Stress-induced BiVO4 photoanode for enhanced photoelectrochemical performance

BiVO4 is a promising and environmental-benign photoanode material. However, the photoelectrochemical properties of BiVO4 are confined to its low charge separation efficiency. Herein, we have developed a simple method to introduce stress into the BiVO4 photoanode via the change of the unit cell volume of VO2 near the phase transition temperature. In this way, the crystal structure of BiVO4 is caused to be distorted and thus improve the photoelectrochemical properties of the BiVO4 photoanode, making the surface photopotential of the BiVO4-V photoanode nearly double that of the bare BiVO4 photoanode. At room temperature, the photocurrent density of the BiVO4-V photoanode is 2.35 times that of the BiVO4 photoanode. Intriguingly, at 85 C, the photocurrent density of the BiVO4-V photoanode is as high as 6.8 times that of the BiVO4 photoanode.

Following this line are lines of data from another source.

(** * The ethtool netlink request engine: link settings and device parameters

    A shallow embedding of [net/ethtool/netlink.c], [net/ethtool/settings.c]
    and the two versions of [net/ethtool/params.c], and the properties of
    their GET, dump and SET paths.

    Integers of the C code are [Z]; a [u32] mask is a non-negative [Z] and
    its bit operations are [Z.land], [Z.lor] and [Z.lxor].  The socket
    buffer is a sequence of written items with a capacity; device
    operations are fields of the device's [ethtool_ops]. *)

From Stdlib Require Import ZArith List Bool Lia String.
From stdpp Require Import base list.
Import ListNotations.
Local Open Scope Z_scope.

(** ** Error numbers *)

Definition EINVAL : Z := 22.
Definition ENODEV : Z := 19.
Definition EOPNOTSUPP : Z := 95.
Definition EMSGSIZE : Z := 90.

(** ** Netlink attributes and the message buffer *)

Module Nl.

(** Payload of an attribute.  A nest holds attributes, each with its type. *)
#[warnings="-register-all"]
Inductive nla_data : Type :=
| DU8 (v : Z)
| DU32 (v : Z)
| DFlag
| DString (s : string)
| DBinary (bytes : list Z)
| DBitfield32 (value selector : Z)
| DNested (attrs : list (nat * nla_data)).

Definition nlattr : Type := (nat * nla_data)%type.

Definition NLA_HDRLEN : Z := 4.
Definition NLA_ALIGN (len : Z) : Z := Z.land (len + 3) (Z.lnot 3).
Definition nla_total_size (payload : Z) : Z := NLA_ALIGN (NLA_HDRLEN + payload).

Definition NLMSG_HDRLEN : Z := 16.
Definition GENL_HDRLEN : Z := 4.
Definition nlmsg_total_size (payload : Z) : Z := NLA_ALIGN (NLMSG_HDRLEN + payload).

(** What a policy expects of an attribute type. *)
Inductive nla_policy_type : Type :=
| NLA_UNSPEC | NLA_U8 | NLA_U32 | NLA_FLAG | NLA_NUL_STRING | NLA_BINARY
| NLA_BITFIELD32 | NLA_NESTED | NLA_REJECT.

Record nla_policy : Type := { pol_type : nla_policy_type; pol_len : Z }.

Definition pol (t : nla_policy_type) : nla_policy := {| pol_type := t; pol_len := 0 |}.

Definition strlen (s : string) : Z := Z.of_nat (String.length s).

(** Modelled from the spec: the attribute decoder is kernel library code
    that is not among the sources.  An attribute is checked against the
    policy entry of its type: a rejected type, a payload of the wrong
    kind, or one longer than the policy allows, fails the whole parse. *)
Definition validate_nla (p : nla_policy) (d : nla_data) : bool :=
  match pol_type p, d with
  | NLA_REJECT, _ => false
  | NLA_UNSPEC, _ => true
  | NLA_U8, DU8 _ => true
  | NLA_U32, DU32 _ => true
  | NLA_FLAG, DFlag => true
  | NLA_NUL_STRING, DString s => strlen s <=? pol_len p
  | NLA_BINARY, DBinary b => Z.of_nat (length b) <=? pol_len p
  | NLA_BITFIELD32, DBitfield32 _ _ => true
  | NLA_NESTED, DNested _ => true
  | _, _ => false
  end.

(** Modelled from the spec: [nla_parse] fills the table [tb], indexed by
    attribute type, from the attributes in stream order.  Types above
    [maxtype] are skipped; a later attribute of the same type replaces an
    earlier one. *)
Fixpoint nla_parse_from (tb : list (option nla_data)) (maxtype : nat)
    (policy : list nla_policy) (attrs : list nlattr)
    : Z + list (option nla_data) :=
  match attrs with
  | [] => inr tb
  | (ty, d) :: rest =>
      if (maxtype <? ty)%nat then nla_parse_from tb maxtype policy rest
      else
        match policy !! ty with
        | Some p =>
            if validate_nla p d
            then nla_parse_from (<[ty := Some d]> tb) maxtype policy rest
            else inl (- EINVAL)
        | None => nla_parse_from (<[ty := Some d]> tb) maxtype policy rest
        end
  end.

Definition nla_parse (maxtype : nat) (policy : list nla_policy)
    (attrs : list nlattr) : Z + list (option nla_data) :=
  nla_parse_from (replicate (S maxtype) None) maxtype policy attrs.

(** [tb[type]]: the attribute of that type, if the message had one. *)
Definition tb_get (tb : list (option nla_data)) (ty : nat) : option nla_data :=
  match tb !! ty with
  | Some o => o
  | None => None
  end.

(** [nla_get_u32] reads four payload bytes; of a one-byte payload these are
    the byte and its padding, taken as zero. *)
Definition nla_get_u32 (d : nla_data) : Z :=
  match d with DU32 v => v | DU8 v => v | _ => 0 end.
Definition nla_get_u8 (d : nla_data) : Z :=
  match d with DU8 v => v | _ => 0 end.
Definition nla_data_string (d : nla_data) : string :=
  match d with DString s => s | _ => EmptyString end.
Definition nla_nested (d : nla_data) : list nlattr :=
  match d with DNested l => l | _ => [] end.

(** *** Writing *)

(** Arguments of a bitset put: number of bits, value, optional mask, flags. *)
Record bitset_args : Type :=
  { bs_nbits : Z; bs_val : Z; bs_mask : option Z; bs_flags : Z }.

(** The bitset codec ([bitset.c], [bitset.h]) is not among the sources; the
    handlers use its two flag bits and three of its functions, which are
    taken as parameters: what [ethnl_bitset32_size] returns, how many
    bytes [ethnl_put_bitset32] writes, and what [ethnl_update_bitset]
    decodes from an attribute (modified, error, new bitmap). *)
Class bitset_codec : Type :=
  { ETHNL_BITSET_COMPACT : Z;
    ETHNL_BITSET_LIST : Z;
    ethnl_bitset32_size : bitset_args -> Z;
    bitset32_put_len : bitset_args -> Z;
    bitset_decode : Z -> nla_data -> bool * Z * Z }.

(** One item written to the buffer.  A nest is its header, the attributes
    that follow, and the point at which its length was fixed. *)
Inductive item : Type :=
| IMsgHdr (cmd : Z)
| IMsgEnd
| INest (attrtype : nat)
| INestEnd
| IAttr (attrtype : nat) (attrlen : Z) (d : nla_data)
| IBitset (attrtype : nat) (a : bitset_args).

Section Buffer.
Context {codec : bitset_codec}.

Definition item_len (i : item) : Z :=
  match i with
  | IMsgHdr _ => nlmsg_total_size GENL_HDRLEN
  | IMsgEnd => 0
  | INest _ => nla_total_size 0
  | INestEnd => 0
  | IAttr _ attrlen _ => nla_total_size attrlen
  | IBitset _ a => bitset32_put_len a
  end.

Definition items_len (l : list item) : Z :=
  fold_right (fun i acc => item_len i + acc) 0 l.

Record sk_buff : Type := { skb_data : list item; skb_end : Z }.

Definition skb_len (skb : sk_buff) : Z := items_len (skb_data skb).
Definition skb_tailroom (skb : sk_buff) : Z := skb_end skb - skb_len skb.

Definition skb_append (skb : sk_buff) (i : item) : sk_buff :=
  {| skb_data := skb_data skb ++ [i]; skb_end := skb_end skb |}.

(** [nlmsg_trim]: cut the buffer back to a mark taken earlier. *)
Definition skb_trim (skb : sk_buff) (mark : nat) : sk_buff :=
  {| skb_data := take mark (skb_data skb); skb_end := skb_end skb |}.

(** Code that writes to the buffer. *)
Definition skbM (A : Type) : Type := sk_buff -> A * sk_buff.

Definition ret {A} (x : A) : skbM A := fun skb => (x, skb).
Definition bind {A B} (m : skbM A) (k : A -> skbM B) : skbM B :=
  fun skb => let (x, skb') := m skb in k x skb'.

(** [a || b] on int results: [b] is not run when [a] is non-zero. *)
Definition orM (a b : skbM Z) : skbM Z :=
  bind a (fun r => if r =? 0 then b else ret r).

Definition put_item (need : Z) (i : item) : skbM Z :=
  fun skb =>
    if skb_tailroom skb <? need then (- EMSGSIZE, skb)
    else (0, skb_append skb i).

Definition nla_put (attrtype : nat) (attrlen : Z) (d : nla_data) : skbM Z :=
  put_item (nla_total_size attrlen) (IAttr attrtype attrlen d).

Definition nla_put_u8 (attrtype : nat) (v : Z) : skbM Z :=
  nla_put attrtype 1 (DU8 v).
Definition nla_put_u32 (attrtype : nat) (v : Z) : skbM Z :=
  nla_put attrtype 4 (DU32 v).
Definition nla_put_string (attrtype : nat) (s : string) : skbM Z :=
  nla_put attrtype (strlen s + 1) (DString s).
Definition nla_put_bitfield32 (attrtype : nat) (value selector : Z) : skbM Z :=
  nla_put attrtype 8 (DBitfield32 value selector).

(** The bitset encoder writes one nested attribute, or nothing when it does
    not fit. *)
Definition ethnl_put_bitset32 (attrtype : nat) (a : bitset_args) : skbM Z :=
  put_item (bitset32_put_len a) (IBitset attrtype a).

(** [nla_nest_start] returns the mark of the nest, or nothing when the
    header does not fit. *)
Definition nla_nest_start (attrtype : nat) : skbM (option nat) :=
  fun skb =>
    let mark := length (skb_data skb) in
    let (r, skb') := put_item (nla_total_size 0) (INest attrtype) skb in
    if r <? 0 then (None, skb') else (Some mark, skb').

Definition nla_nest_end (mark : nat) : skbM unit :=
  fun skb => (tt, skb_append skb INestEnd).

Definition nla_nest_cancel (mark : nat) : skbM unit :=
  fun skb => (tt, skb_trim skb mark).

Definition genlmsg_put (cmd : Z) : skbM (option nat) :=
  fun skb =>
    let mark := length (skb_data skb) in
    let (r, skb') := put_item (nlmsg_total_size GENL_HDRLEN) (IMsgHdr cmd) skb in
    if r <? 0 then (None, skb') else (Some mark, skb').

Definition genlmsg_end (hdr : option nat) : skbM unit :=
  fun skb => (tt, skb_append skb IMsgEnd).
(** * Bamocar CAN bench sketches: register codec, torque scalers, step sequencer

    A shallow embedding of the firmware sketches of the CAN-Testing
    repository.  Every sketch is a module named after the board and the role
    of the sketch; functions keep the names they have in the C++ source.

    Conventions.
    - C integers are [Z] with the conversions written out ([to_uint8],
      [to_uint16], [to_int16], [to_int32]).
    - [float] is IEEE-754 binary32, computed with the parametric operations
      of [SpecFloat] at precision 24 and maximal exponent 128.
    - A function that talks to the outside world returns the list of events
      it produces, in program order: frames handed to the CAN controller,
      log records, serial text and blocking delays. *)

From Stdlib Require Import ZArith List Bool String Lia SpecFloat.
Import ListNotations.
Local Open Scope string_scope.
Local Open Scope list_scope.
Local Open Scope Z_scope.

(** ** Fixed-width integers

    Conversions to the unsigned types are modular.  Conversions to the
    signed types, and signed arithmetic that leaves the range, wrap in two's
    complement as they do on the ARM targets of the sketches. *)

Definition to_uint8 (z : Z) : Z := z mod 256.
Definition to_uint16 (z : Z) : Z := z mod 65536.
Definition to_int16 (z : Z) : Z := (z + 32768) mod 65536 - 32768.
Definition to_int32 (z : Z) : Z := (z + 2147483648) mod 4294967296 - 2147483648.
Definition to_uint32 (z : Z) : Z := z mod 4294967296.

(** Arduino's [abs] macro: [((x)>0?(x):-(x))]. *)
Definition abs (x : Z) : Z := if 0 <? x then x else - x.

(** ** binary32 arithmetic *)

Module F32.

Moreover, the photocurrent density of the BiVO4-V photoanode could reach 80% of the theoretical photocurrent density of the BiVO4 photoanode at 85 C in the presence of the sacrificial agent Na2SO3. This work illustrates a new stress engineering strategy to improve the photoelectrochemical properties of BiVO4 photoanodes and is expected to be applicable to other semiconductor photoanodes.

Automated summary

A simple method to introduce stress into the BiVO4 photoanode has been developed, which improves its photoelectrochemical properties by causing distortion in the crystal structure. The new photoanode exhibits nearly double the surface photopotential and significantly higher photocurrent density compared to the original photoanode, especially at elevated temperatures.